O bastardo brinca, me fazendo o fuzilar com os olhos.
Enquanto a Melissa, mais do que rápido responde para ele.
É claro.
Que é uma viagem, de amigos.
Escuto ela respondendo, enquanto o sorriso do bastardo se amplia, no seu rosto.
Sabe... ontem quando os dois conversavam no quarto.
Andrew, nos deu uma ideia.
Era esse o motivo dele se manter calado antes.
Ele fala, fazendo com que eu me lembre que até cheguei a questionar na estrada, o silêncio do Andrew.
Ele estava analisando os fatos.
Sob o olhar jurídico.
Ele nos deu a ideia, da adoção do Nicolas.
Ele sendo seu irmão, a guarda dele caiu sobre você.
Porém, se fizéssemos os trâmites legais, para uma adoção.

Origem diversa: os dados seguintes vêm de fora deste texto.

Lemma mbtcp_adu_ok adu : preserves (@mb_ok E) (mbtcp_adu_process adu).
Proof. unfold mbtcp_adu_process. solve_preserves. Qed.
End AduOk.
#[export] Hint Resolve mbtcp_adu_ok : effects.

(** ** Reassembly *)

Lemma frame_ready_false rx :
  frame_ready rx = false → zlen rx < 8 ∨ (8 ≤ zlen rx ∧ zlen rx < frame_need rx).
Proof. unfold frame_ready. lia. Qed.

Lemma frame_need_bound rx : 6 ≤ frame_need rx ≤ MBTCP_ADU_RX_MAX.
Proof.
  unfold frame_need, MBTCP_ADU_RX_MAX. pose proof (get_be16_u16 (drop 4 rx)) as Hb.
  case_match; ulia.
Qed.

Lemma frame_need_app rx x : 6 ≤ zlen rx → frame_need (rx ++ x) = frame_need rx.
Proof.
  unfold zlen. intros Hl. unfold frame_need. f_equal.
  assert (io_get_be16 (drop 4 (rx ++ x)) = io_get_be16 (drop 4 rx)) as ->; [|done].
  destruct rx as [|? [|? [|? [|? [|a [|b rx]]]]]]; simpl in *; try lia. done.
Qed.

(** how many bytes the loop still wants before it looks again *)
Definition want (rx : list Z) : Z := if zlen rx <? 8 then 8 else frame_need rx.

Lemma want_room rx :
  frame_ready rx = false → 0 < want rx - zlen rx ∧ want rx ≤ MBTCP_ADU_RX_MAX.
Proof.
  intros Hr%frame_ready_false. pose proof (frame_need_bound rx). unfold want, MBTCP_ADU_RX_MAX in *.
  destruct (zlen rx <? 8) eqn:Eb; lia.
Qed.

(** no frame completes before the wanted byte count is reached *)
Lemma frame_not_ready_app rx x :
  frame_ready rx = false → zlen rx + zlen x < want rx → frame_ready (rx ++ x) = false.
Proof.
  intros Hr Hx. pose proof (frame_ready_false rx Hr) as Hc.
  assert (zlen (rx ++ x) = zlen rx + zlen x) as Hl by (unfold zlen; rewrite length_app; lia).
  unfold want in Hx. unfold frame_ready. rewrite Hl. destruct (zlen rx <? 8) eqn:Eb; [lia|].
  rewrite frame_need_app by lia. lia.
Qed.
Lemma rx_after_app a b s :
  (length (rx_buf s) ≤ 256)%nat → (rx_overflow s = true → length (rx_buf s) = 256%nat) →
  rx_after b (rx_after a s) = rx_after (a ++ b) s.
Proof.
  intros Hl Hov. unfold rx_after at 1 3. simpl. unfold set_rx; simpl.
  rewrite (app_assoc (rx_buf s) a b). set (x := rx_buf s ++ a).
  destruct (decide (length x ≤ 256)%nat) as [Hx|Hx].
  - rewrite (take_ge x) by done. f_equal.
    replace (256 <? zlen x) with false by (unfold zlen; lia). by rewrite orb_false_r.
  - rewrite !take_app_le by (rewrite ?length_take; lia).
    rewrite take_take. f_equal.
    replace (256 <? zlen x) with true by (unfold zlen; lia).
    replace (256 <? zlen (x ++ b)) with true by (unfold zlen; rewrite length_app; lia).
    by rewrite !orb_true_r.
Qed.

Lemma feed_all_after chunks s :
  (length (rx_buf s) ≤ 256)%nat → (rx_overflow s = true → length (rx_buf s) = 256%nat) →
  feed_all chunks s = rx_after (concat chunks) s.
Proof.
  revert s. induction chunks as [|c chunks IH]; intros s Hl Hov.
  - simpl. unfold rx_after. rewrite app_nil_r, take_ge by done.
    replace (256 <? zlen (rx_buf s)) with false by (unfold zlen; lia). by rewrite orb_false_r, set_rx_id.
  - simpl. destruct (rtu_rx_feed_after c s Hl Hov) as [-> _].
    destruct (rx_after_inv c s Hl Hov). rewrite IH by done. by apply rx_after_app.
Qed.

(** ** A complete frame *)

(** the frame machine with [buf] received and nothing lost *)
Definition with_frame (s : rtu_frame E) (buf : list Z) : rtu_frame E := set_rx buf false s.

Definition idle (s : rtu_frame E) : Prop := rx_buf s = [] ∧ rx_overflow s = false.

Lemma feed_all_frame chunks s :
  idle s → zlen (concat chunks) ≤ 256 → feed_all chunks s = with_frame s (concat chunks).
Proof.
  intros [Hb Ho] Hl. rewrite feed_all_after by (rewrite ?Hb, ?Ho; done || (simpl; lia)).
  unfold rx_after, with_frame. rewrite Hb, Ho. simpl. rewrite take_ge by (unfold zlen in *; lia).
  by replace (256 <? zlen (concat chunks)) with false by lia.
Qed.

(** the state with the PDU server replaced, buffers reset *)
Definition served (s : rtu_frame E) (b : mb E) : rtu_frame E :=
  mk_rtu [] false (srv_unit s) (bound_baud s) (tx_bound s) b.

Lemma expired_bad_crc s buf :
  4 ≤ zlen buf → crc_match buf = false →
  rtu_t35_expired (with_frame s buf)
  = (Done None, served s (counted MB_DIAG_NO_RESP (counted MB_DIAG_CRC_ERR (counted MB_DIAG_BUS_MSG (rtu_srv s))))).
Proof.
  intros Hl Hm. unfold rtu_t35_expired, mbind, M_bind, gets, modify. simpl.
  unfold RTU_FRAME_MIN. replace (zlen buf =? 0) with false by lia.
  replace (zlen buf <? 4) with false by lia. cbn [orb].
  unfold crc_match in Hm. rewrite Hm. done.
Qed.

Lemma expired_short s buf ov :
  0 < zlen buf → ov = true ∨ zlen buf < 4 →
  rtu_t35_expired (set_rx buf ov s)
  = (Done None, served s (counted MB_DIAG_NO_RESP (counted MB_DIAG_BUS_MSG (rtu_srv s)))).
Proof.
  intros Hl Hm. unfold rtu_t35_expired, mbind, M_bind, gets, modify. simpl.
  unfold RTU_FRAME_MIN. replace (zlen buf =? 0) with false by lia.
  by replace (ov || (zlen buf <? 4)) with true by (destruct Hm as [->|]; lia).
Qed.

Lemma frame_parts unit pdu :
  let buf := with_crc (unit :: pdu) in
  zlen buf = zlen pdu + 3 ∧ rd buf 0 = unit ∧ slice 1 (Z.to_nat (zlen buf - 3)) buf = pdu.
Proof.
  intros buf. assert (zlen buf = zlen pdu + 3) as Hl
    by (unfold buf; rewrite length_with_crc; unfold zlen; simpl; lia).
  split_and!; [done|done|]. rewrite Hl. unfold slice, buf, with_crc. simpl.
  replace (Z.to_nat (zlen pdu + 3 - 3)) with (length pdu) by (unfold zlen; lia).
  rewrite drop_0. by rewrite take_app_length.
Qed.

(** a frame with a good checksum, once received *)
Lemma expired_good s unit pdu :
  bytes_ok (unit :: pdu) → 1 ≤ zlen pdu →
  rtu_t35_expired (with_frame s (with_crc (unit :: pdu)))
  = (if negb (unit =? 0) && negb (unit =? srv_unit s)
     then (Done None, served s (counted MB_DIAG_NO_RESP (counted MB_DIAG_BUS_MSG (rtu_srv s))))
     else match mb_server_process pdu (rtu_srv s) with
          | (Reset, b) => (Reset, served s b)
          | (Done None, b) => (Done None, served s (counted MB_DIAG_NO_RESP b))
          | (Done (Some r), b) =>
            if unit =? 0 then (Done None, served s (counted MB_DIAG_NO_RESP b))
            else (Done (if tx_bound s then Some (with_crc (unit :: r)) else None), served s b)
          end).
Proof.
  intros Hb Hl. destruct (frame_parts unit pdu) as (Hlen & Hu & Hs).
  pose proof (crc_match_with_crc (unit :: pdu) Hb) as Hm. unfold crc_match in Hm.
  unfold rtu_t35_expired, mbind, M_bind, gets, modify. cbn [with_frame set_rx rx_buf rx_overflow].
  unfold RTU_FRAME_MIN. set (buf := with_crc (unit :: pdu)) in *. cbv zeta.
  replace (zlen buf =? 0) with false by lia. replace (zlen buf <? 4) with false by lia. cbn [orb].
  rewrite Hm, Hu, Hs. cbn [negb]. clearbody buf. clear Hm.
  destruct (negb (unit =? 0) && negb (unit =? srv_unit s)) eqn:Eu.
  - cbn. by rewrite Eu.
  - cbn. rewrite Eu. cbn. unfold on_mb, zoom. cbn.
    destruct (mb_server_process pdu (rtu_srv s)) as [[[r|]|] b]; cbn -[with_crc]; [|done..].
    destruct (unit =? 0); cbn -[with_crc]; [done|]. unfold served. destruct (tx_bound s); reflexivity.
Qed.
End Feeding.

(** ** What leaves the transmitter *)

Section Transmit.
Context {E : Type} `{IoHooks E}.

(** a frame of station [unit] with a good checksum *)
Definition station_frame (unit : Z) (f : list Z) : Prop :=
  crc16_modbus f = 0 ∧ rd f 0 = unit ∧ unit ≠ 0 ∧ zlen f ≤ 255.

Lemma on_mb_keeps {A} (m : M (mb E) A) s :
  let s' := (on_mb m s).2 in
  rx_buf s' = rx_buf s ∧ srv_unit s' = srv_unit s ∧ rx_overflow s' = rx_overflow s ∧ tx_bound s' = tx_bound s.
Proof. unfold on_mb, zoom. by destruct (m (rtu_srv s)). Qed.

Lemma expired_shape (s : rtu_frame E) :
  bytes_ok (rx_buf s) →
  match rtu_t35_expired s with
  | (Done f, s') =>
    rx_buf s' = [] ∧ rx_overflow s' = false ∧ srv_unit s' = srv_unit s ∧ tx_bound s' = tx_bound s ∧
    ∀ frame, f = Some frame → station_frame (srv_unit s) frame
  | (Reset, _) => True
  end.
Proof.
  intros Hb. unfold rtu_t35_expired, mbind, M_bind, gets, modify, rtu_count. simpl.
  destruct (zlen (rx_buf s) =? 0); [done|].
  destruct (rx_overflow s || (zlen (rx_buf s) <? RTU_FRAME_MIN)); [done|].
  destruct (negb _); [done|]. simpl.
  destruct (negb (rd (rx_buf s) 0 =? 0) && negb (rd (rx_buf s) 0 =? srv_unit s)) eqn:Eu; [done|].
  unfold on_mb, zoom; simpl.
  set (pdu := slice 1 (Z.to_nat (zlen (rx_buf s) - 3)) (rx_buf s)).
  destruct (mb_server_process pdu (rtu_srv s)) as [[[r|]|] b] eqn:Ep; simpl; [|done..].
  destruct (rd (rx_buf s) 0 =? 0) eqn:E0; [done|]. simpl. destruct (tx_bound s) eqn:Et; simpl.
  2:{ by split_and!. }
  split_and!; try done. intros frame Hf. injection Hf as <-.
  assert (bytes_ok (rd (rx_buf s) 0 :: r)) as Hbr.
  { constructor; [by apply rd_byte|]. eapply process_bytes; [|exact Ep]. by apply bytes_ok_slice. }
  apply process_len in Ep. split_and!.
  - by apply with_crc_valid.
  - change (rd (with_crc (rd (rx_buf s) 0 :: r)) 0) with (rd (rx_buf s) 0). simpl in Eu. lia.
  - simpl in Eu. lia.
  - rewrite length_with_crc. unfold zlen in *. simpl. lia.
Qed.

(** the state of the line, the reception, and every frame sent so far *)
Definition port_ok (unit : Z) (s : rtu_port E) : Prop :=
  bytes_ok (rx_buf (fm s)) ∧ (length (rx_buf (fm s)) ≤ 256)%nat ∧ srv_unit (fm s) = unit ∧
  de s = tx_busy s ∧ (rx_on s = true ∨ tx_busy s = true) ∧ Forall (station_frame unit) (sent s).

Lemma finish_ok unit s : port_ok unit s → port_ok unit (rtu_tx_finish s).
Proof. intros (Hb & Hl & Hu & _ & _ & Hs). split_and!; try done. by left. Qed.

Lemma rx_event_ok unit bs s :
  bytes_ok bs → port_ok unit s → port_ok unit (HAL_UARTEx_RxEventCallback bs s).
Proof.
  intros Hbs (Hb & Hl & Hu & Hd & Ho & Hs). unfold HAL_UARTEx_RxEventCallback.
  destruct (negb (frame_pending s) && (0 <? zlen bs)).
  2:{ split_and!; try done. by left. }
  assert (bytes_ok (rx_buf (rtu_rx_feed bs (fm s)).1) ∧ (length (rx_buf (rtu_rx_feed bs (fm s)).1) ≤ 256)%nat ∧
          srv_unit (rtu_rx_feed bs (fm s)).1 = unit) as (Hb1 & Hl1 & Hu1).
  { unfold rtu_rx_feed. destruct (zlen bs =? 0); [done|]. destruct (rx_overflow (fm s)); [done|]. simpl.
    split_and!; [|  |done].
    - apply Forall_app. split; [done|by apply Forall_take].
    - unfold RTU_FRAME_MAX. rewrite u16_id by (unfold zlen; ulia). rewrite length_app, length_take.
      unfold zlen. case_match; lia. }
  destruct (rtu_rx_feed bs (fm s)) as [fm' kick]; simpl in *. split_and!; try done. by left.
Qed.

Lemma task_frame_ok unit hal_ok s s' :
  port_ok unit s → rtu_task_frame hal_ok s = Done s' → port_ok unit s'.
Proof.
  intros (Hb & Hl & Hu & Hd & Ho & Hs) Hr. unfold rtu_task_frame in Hr.
  pose proof (expired_shape (fm s) Hb) as He. destruct (rtu_t35_expired (fm s)) as [[f|] fm']; [|done].
  destruct He as (H1 & H2 & H3 & H4 & Hf). injection Hr as <-.
  destruct f as [frame|].
  - specialize (Hf _ eq_refl). rewrite Hu in Hf. destruct hal_ok; simpl.
    + split_and!; simpl; rewrite ?H1, ?H3; try done; [simpl; lia|by right|].
      apply Forall_app. split; [done|]. by constructor.
    + apply finish_ok. split_and!; simpl; rewrite ?H1, ?H3; try done; [simpl; lia|by right].
  - split_and!; simpl; rewrite ?H1, ?H3; try done; simpl; lia.
Qed.

Lemma rtu_step_ok unit s s' : port_ok unit s → rtu_step s s' → port_ok unit s'.
Proof.
  intros Hok Hst. destruct Hst as [s bs _ Hbs _|s _|s hal_ok s' _ _ Ht|s _|s _|s].
  - by apply rx_event_ok.
  - exact Hok.
  - by eapply task_frame_ok.
  - exact Hok.
  - by apply finish_ok.
  - unfold HAL_UART_ErrorCallback. destruct (tx_busy s); [by apply finish_ok|].
    destruct Hok as (Hb & Hl & Hu & Hd & Ho & Hs). split_and!; try done. by left.
Qed.
End Transmit.
(* ===== verification/FwCan.v ===== *)
(** The CAN bus driver and the CAN firmware upgrade channel:
    [src/net/can.c] and [src/fw/fw_can.c].

    The receive interrupt copies frames into a queue of 32 ([fw_can_frame_isr]);
    the worker task takes one at a time and runs the command, data or key hash
    handler against the upgrade session; replies leave through [mod_can_send].
    The HAL is a parameter: [mailbox n] says whether the [n]-th transmission
    finds a mailbox within 100 ms and is accepted.  The version numbers and the
    key hash are generated by the build: parameters. *)

From S2P Require Import Prelude IoBytes Flash FwUpg.

(** ** The bus driver ([can.c]) *)

(** [can_timing_table]: kbps, prescaler, bit segment 1 and 2 in time quanta *)
Definition can_timing_table : list (Z * Z * Z * Z) :=
  [(50, 105, 6, 1); (100, 42, 8, 1); (125, 42, 6, 1); (250, 21, 6, 1); (500, 12, 5, 1); (1000, 6, 5, 1)].

Definition CAN_BAUDRATE_FALLBACK : Z := 250.

(** the table search of [can_start]: the rate that is reported, and the timing *)
Definition can_timing (kbps : Z) : Z * (Z * Z * Z) :=
  match list_find (λ e : Z * Z * Z * Z, e.1.1.1 = kbps) can_timing_table with
  | Some (_, (k, presc, bs1, bs2)) => (k, (presc, bs1, bs2))
  | None => (CAN_BAUDRATE_FALLBACK, (21, 6, 1))
  end.

(** the two identifier/mask pairs of the receive filter that [can_start] sets *)
Definition can_filter (reg_id : Z) : list (Z * Z) :=
  let id := Z.land reg_id 0x7FF in
  [(Z.shiftl id 5, Z.shiftl 0x7FF 5); (Z.shiftl 0x100 5, Z.shiftl 0x700 5)].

Poderíamos mudar não só o sobrenome dele, como também o nome dele.
Sem falar, que você poderia nomear, a partir de então, guardiões para ele.
Ricardo fala sério agora, sem o senso de humor, que estava anteriormente.
Ele poderia deixar de ser um Castelli, e se tornar um Ortiz.
Sem falar, que isso pode ser bom para ele.
Não carregar o fardo, de ser filho de um assassino.
Pois esse sobrenome, irá o assombrar aonde ele for.
Escuto com atenção as palavras do Ricardo, enquanto sinto que sim, eu posso fazer isso por ele.
Mas ainda assim, ele não deixará de ser filho da Verônica.
Falo, pensando em como explicar tudo isso para ele, quando for preciso.
Ele pode, sim, deixar de ser filho dela.
Melissa se pronuncia, chamando a nossa atenção para ela.
Eu sei, que não nos conhecemos há muito tempo Felipe.
E que até mesmo, se incomoda com a minha presença na vida do Nicolas.
Mas se permitir, eu poderia entrar com o pedido de adoção dele, com você.
Assim, ele teria na sua certidão os nomes de um pai e de uma mãe.
Ela fala, me deixando sem palavras, diante da demonstração de amor dela, pelo meu irmão.
A razão de incomodar-me, pela sua aproximação dele.
É por medo.
Medo de um dia se afastar, ele já perdeu tanto nessa vida.
Não quero, que ele sofra mais.
Comento, desfazendo o m*l entendido, por ela achar que não gosto dela, perto do meu irmão.
Todos, já perdemos e sofremos muito.
E podemos nos dar, uma nova chance.
Sejamos a família, que o Nicolas precisa.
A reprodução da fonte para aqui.